→ WORK TASK
Look below for the line containing "(** Two items"; from there, print each line exactly up to and including the line containing "e) => Some e", and stop.
[[ PROVIDED MATERIAL open ]]
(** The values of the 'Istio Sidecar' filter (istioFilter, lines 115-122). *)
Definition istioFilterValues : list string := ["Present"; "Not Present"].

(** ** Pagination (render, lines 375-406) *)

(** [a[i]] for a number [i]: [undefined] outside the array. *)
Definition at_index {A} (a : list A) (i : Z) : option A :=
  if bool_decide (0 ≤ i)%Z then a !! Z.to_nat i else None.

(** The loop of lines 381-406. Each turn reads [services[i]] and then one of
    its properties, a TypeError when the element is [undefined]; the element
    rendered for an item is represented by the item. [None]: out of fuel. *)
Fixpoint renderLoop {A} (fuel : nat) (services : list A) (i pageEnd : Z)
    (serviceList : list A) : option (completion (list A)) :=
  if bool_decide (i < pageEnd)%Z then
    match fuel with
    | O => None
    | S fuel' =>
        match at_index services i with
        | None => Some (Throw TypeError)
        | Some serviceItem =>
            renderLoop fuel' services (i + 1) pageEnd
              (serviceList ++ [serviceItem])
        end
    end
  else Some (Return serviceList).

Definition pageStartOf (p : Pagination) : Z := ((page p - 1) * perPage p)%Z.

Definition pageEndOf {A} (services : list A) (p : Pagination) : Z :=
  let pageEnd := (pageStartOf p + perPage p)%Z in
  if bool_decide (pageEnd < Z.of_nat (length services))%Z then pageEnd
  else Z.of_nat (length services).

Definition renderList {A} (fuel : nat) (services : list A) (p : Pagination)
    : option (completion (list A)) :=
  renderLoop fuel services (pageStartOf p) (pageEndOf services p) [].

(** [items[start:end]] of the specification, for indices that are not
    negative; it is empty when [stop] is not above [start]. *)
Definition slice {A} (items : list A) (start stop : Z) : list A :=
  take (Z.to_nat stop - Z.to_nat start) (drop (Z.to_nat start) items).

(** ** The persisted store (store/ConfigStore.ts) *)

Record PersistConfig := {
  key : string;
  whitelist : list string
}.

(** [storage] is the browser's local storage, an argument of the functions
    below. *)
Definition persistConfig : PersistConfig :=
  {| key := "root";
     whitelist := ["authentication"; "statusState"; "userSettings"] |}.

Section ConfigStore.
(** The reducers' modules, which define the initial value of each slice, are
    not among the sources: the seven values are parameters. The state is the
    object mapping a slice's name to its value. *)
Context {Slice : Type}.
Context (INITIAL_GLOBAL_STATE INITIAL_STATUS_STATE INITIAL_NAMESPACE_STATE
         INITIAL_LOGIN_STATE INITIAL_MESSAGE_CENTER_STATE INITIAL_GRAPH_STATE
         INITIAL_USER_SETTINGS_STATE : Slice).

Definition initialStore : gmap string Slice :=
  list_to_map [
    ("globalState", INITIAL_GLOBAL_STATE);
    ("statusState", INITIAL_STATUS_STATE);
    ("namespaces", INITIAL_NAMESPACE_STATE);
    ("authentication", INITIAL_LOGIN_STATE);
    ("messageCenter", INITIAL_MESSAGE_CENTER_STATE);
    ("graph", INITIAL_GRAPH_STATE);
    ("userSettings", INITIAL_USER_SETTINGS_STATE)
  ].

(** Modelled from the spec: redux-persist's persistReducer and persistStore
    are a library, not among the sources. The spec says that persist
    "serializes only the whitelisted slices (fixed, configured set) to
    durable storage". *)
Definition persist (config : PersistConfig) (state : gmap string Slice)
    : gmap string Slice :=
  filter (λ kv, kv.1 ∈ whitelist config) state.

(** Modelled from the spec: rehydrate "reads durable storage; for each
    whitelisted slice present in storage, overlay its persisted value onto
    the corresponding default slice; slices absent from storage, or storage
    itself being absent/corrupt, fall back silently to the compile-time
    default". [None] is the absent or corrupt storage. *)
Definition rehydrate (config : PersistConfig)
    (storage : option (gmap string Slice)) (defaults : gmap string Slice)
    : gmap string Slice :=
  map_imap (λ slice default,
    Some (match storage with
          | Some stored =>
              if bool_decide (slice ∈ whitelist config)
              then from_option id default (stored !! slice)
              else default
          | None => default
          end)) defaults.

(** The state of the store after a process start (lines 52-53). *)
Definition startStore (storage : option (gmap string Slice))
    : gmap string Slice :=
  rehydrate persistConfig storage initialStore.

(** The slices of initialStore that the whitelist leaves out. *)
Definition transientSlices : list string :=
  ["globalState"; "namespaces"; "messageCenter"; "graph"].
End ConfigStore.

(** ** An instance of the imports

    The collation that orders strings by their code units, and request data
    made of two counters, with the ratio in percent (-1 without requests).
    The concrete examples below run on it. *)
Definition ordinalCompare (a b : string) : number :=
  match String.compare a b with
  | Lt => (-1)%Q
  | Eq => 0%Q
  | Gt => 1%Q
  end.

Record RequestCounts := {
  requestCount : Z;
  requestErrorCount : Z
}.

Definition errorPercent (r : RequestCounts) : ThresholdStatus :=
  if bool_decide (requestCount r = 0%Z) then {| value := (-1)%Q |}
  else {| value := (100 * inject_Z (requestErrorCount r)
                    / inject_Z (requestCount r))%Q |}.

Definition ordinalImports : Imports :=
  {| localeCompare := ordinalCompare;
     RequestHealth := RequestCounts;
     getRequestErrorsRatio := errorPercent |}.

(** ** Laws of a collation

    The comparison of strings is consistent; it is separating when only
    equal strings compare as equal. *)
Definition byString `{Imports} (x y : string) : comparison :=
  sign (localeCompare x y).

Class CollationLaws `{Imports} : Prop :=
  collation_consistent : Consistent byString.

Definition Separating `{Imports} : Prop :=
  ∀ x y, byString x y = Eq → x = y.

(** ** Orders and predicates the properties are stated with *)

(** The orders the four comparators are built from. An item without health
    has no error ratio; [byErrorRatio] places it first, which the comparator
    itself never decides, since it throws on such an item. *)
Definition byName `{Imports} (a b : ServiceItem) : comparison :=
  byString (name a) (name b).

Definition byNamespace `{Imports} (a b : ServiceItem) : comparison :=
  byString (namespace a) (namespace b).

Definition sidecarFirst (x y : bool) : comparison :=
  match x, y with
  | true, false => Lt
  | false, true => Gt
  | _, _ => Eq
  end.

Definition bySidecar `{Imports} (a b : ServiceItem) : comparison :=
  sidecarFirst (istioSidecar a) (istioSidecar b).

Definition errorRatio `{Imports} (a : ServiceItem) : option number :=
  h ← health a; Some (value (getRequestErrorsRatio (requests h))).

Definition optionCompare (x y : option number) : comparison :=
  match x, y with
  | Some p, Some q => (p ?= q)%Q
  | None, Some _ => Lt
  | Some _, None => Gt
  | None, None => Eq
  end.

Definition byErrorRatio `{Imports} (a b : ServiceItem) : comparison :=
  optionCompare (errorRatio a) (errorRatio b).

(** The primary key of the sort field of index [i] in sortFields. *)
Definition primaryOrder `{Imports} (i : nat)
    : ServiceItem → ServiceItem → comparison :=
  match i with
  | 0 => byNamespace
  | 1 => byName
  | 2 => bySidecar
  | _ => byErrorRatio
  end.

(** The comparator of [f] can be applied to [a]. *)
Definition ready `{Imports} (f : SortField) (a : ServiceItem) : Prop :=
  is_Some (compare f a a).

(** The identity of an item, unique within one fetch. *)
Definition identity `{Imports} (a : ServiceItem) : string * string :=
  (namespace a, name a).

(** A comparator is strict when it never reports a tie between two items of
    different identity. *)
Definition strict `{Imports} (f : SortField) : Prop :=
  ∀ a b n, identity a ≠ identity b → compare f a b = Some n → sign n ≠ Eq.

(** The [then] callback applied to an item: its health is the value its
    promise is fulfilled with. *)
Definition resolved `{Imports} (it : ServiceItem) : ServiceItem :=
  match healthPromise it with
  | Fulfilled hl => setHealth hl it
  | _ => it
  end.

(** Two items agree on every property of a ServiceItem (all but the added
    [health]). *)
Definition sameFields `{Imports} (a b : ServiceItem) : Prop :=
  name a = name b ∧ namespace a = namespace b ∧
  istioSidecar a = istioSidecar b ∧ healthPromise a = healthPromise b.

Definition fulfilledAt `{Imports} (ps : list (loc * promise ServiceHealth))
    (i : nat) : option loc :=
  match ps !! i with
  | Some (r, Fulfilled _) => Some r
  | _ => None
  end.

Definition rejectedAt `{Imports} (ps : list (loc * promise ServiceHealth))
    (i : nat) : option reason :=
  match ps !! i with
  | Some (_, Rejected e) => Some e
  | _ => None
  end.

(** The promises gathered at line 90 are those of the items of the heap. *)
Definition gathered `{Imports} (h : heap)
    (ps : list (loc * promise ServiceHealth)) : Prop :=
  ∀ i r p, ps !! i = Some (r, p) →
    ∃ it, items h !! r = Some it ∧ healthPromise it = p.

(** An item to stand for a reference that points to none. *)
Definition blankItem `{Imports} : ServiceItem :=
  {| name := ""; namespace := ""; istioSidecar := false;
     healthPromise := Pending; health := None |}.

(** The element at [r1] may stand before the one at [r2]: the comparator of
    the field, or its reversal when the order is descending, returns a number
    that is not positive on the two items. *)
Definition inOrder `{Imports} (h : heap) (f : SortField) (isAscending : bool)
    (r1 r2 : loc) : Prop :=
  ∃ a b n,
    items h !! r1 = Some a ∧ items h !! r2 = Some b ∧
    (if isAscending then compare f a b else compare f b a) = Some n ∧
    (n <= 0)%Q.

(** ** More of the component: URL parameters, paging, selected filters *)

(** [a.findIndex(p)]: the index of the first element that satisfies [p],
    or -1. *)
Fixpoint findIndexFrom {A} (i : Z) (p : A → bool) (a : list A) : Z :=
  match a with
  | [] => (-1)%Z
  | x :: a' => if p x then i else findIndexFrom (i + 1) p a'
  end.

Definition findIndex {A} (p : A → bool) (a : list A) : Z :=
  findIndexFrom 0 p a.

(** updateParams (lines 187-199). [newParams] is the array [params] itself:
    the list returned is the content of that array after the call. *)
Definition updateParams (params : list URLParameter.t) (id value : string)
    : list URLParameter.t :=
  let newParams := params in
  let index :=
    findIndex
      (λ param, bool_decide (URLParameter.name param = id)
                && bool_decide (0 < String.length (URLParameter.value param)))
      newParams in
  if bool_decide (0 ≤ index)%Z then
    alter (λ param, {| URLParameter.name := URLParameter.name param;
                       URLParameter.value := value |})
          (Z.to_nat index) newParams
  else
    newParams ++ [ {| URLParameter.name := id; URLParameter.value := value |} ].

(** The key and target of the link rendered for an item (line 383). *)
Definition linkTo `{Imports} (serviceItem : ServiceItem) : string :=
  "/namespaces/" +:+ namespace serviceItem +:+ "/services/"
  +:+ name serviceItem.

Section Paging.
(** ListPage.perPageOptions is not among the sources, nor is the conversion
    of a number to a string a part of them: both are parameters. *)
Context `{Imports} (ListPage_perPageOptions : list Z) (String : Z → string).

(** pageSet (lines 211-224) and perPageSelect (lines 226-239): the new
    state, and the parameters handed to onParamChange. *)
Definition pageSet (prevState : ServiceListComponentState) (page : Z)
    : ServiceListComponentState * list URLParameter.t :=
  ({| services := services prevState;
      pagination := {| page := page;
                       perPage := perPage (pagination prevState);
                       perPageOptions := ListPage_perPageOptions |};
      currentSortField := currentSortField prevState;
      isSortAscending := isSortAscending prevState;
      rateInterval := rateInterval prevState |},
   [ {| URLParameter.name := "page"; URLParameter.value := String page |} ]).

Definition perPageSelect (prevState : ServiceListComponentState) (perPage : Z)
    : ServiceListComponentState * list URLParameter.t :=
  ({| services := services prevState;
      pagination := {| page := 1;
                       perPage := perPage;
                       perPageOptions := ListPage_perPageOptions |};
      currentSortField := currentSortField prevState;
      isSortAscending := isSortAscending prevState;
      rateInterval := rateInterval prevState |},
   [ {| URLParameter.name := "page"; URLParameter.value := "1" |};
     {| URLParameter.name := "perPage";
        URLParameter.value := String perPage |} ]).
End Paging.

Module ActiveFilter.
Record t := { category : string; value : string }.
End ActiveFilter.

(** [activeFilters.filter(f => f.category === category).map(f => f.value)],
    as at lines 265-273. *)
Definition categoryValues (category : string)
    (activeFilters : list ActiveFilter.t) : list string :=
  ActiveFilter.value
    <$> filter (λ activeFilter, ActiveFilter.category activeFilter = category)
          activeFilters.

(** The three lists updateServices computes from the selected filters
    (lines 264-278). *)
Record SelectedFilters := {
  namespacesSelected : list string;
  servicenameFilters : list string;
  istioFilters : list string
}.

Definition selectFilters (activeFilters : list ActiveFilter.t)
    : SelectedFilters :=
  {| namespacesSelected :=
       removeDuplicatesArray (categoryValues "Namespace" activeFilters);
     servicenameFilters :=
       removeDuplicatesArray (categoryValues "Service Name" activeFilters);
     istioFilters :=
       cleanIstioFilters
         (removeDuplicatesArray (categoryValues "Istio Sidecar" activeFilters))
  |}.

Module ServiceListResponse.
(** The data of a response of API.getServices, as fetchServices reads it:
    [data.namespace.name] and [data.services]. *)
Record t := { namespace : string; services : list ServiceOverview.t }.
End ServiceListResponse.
[[ PROVIDED MATERIAL closed ]]
→ SOLVED EXERCISE
(** Two items agree on every property of a ServiceItem (all but the added
    [health]). *)
Definition sameFields `{Imports} (a b : ServiceItem) : Prop :=
  name a = name b ∧ namespace a = namespace b ∧
  istioSidecar a = istioSidecar b ∧ healthPromise a = healthPromise b.

Definition fulfilledAt `{Imports} (ps : list (loc * promise ServiceHealth))
    (i : nat) : option loc :=
  match ps !! i with
  | Some (r, Fulfilled _) => Some r
  | _ => None
  end.

Definition rejectedAt `{Imports} (ps : list (loc * promise ServiceHealth))
    (i : nat) : option reason :=
  match ps !! i with
  | Some (_, Rejected e) => Some e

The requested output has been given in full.